[Try it] Please look for the string "discriminate" below and report every line in which it occurs.

Records provided below:

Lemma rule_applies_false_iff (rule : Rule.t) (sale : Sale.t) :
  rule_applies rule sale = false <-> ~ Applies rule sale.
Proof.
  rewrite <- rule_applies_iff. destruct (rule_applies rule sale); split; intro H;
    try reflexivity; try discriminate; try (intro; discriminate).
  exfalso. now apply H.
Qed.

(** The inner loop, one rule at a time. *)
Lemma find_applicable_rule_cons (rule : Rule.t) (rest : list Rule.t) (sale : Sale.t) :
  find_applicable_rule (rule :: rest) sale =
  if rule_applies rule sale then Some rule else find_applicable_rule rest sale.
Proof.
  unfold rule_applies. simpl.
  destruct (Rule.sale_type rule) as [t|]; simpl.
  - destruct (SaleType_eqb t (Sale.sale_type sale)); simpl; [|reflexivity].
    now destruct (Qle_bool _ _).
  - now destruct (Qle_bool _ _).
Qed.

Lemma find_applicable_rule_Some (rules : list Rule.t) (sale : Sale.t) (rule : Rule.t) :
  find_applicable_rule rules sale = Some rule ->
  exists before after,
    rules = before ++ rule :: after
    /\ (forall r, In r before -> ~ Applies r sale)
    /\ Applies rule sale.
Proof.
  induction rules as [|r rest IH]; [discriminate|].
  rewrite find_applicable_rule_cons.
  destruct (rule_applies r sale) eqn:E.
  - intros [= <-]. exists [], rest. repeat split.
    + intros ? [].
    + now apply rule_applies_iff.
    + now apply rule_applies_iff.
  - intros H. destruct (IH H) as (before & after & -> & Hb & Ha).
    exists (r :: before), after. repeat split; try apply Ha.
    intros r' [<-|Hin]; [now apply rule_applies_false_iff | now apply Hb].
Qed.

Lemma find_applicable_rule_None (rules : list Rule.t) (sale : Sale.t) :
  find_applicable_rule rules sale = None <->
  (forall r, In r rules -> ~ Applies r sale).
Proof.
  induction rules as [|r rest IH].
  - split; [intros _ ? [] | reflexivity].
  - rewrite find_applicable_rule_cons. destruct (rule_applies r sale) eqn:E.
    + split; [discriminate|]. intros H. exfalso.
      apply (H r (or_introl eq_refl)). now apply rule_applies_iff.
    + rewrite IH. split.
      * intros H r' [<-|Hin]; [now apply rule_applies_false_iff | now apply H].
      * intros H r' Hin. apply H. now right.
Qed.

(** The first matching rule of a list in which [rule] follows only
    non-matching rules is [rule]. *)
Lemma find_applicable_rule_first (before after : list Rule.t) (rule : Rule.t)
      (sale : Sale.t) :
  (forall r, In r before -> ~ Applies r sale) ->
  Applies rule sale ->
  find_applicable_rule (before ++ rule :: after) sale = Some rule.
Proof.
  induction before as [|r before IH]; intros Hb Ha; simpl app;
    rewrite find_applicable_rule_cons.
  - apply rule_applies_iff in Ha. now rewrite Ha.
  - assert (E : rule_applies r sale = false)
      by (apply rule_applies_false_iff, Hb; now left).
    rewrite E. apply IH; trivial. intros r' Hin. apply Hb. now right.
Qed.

End of Records provided.

[Solution to this problem]
    try reflexivity; try discriminate; try (intro; discriminate).
  induction rules as [|r rest IH]; [discriminate|].
    + split; [discriminate|]. intros H. exfalso.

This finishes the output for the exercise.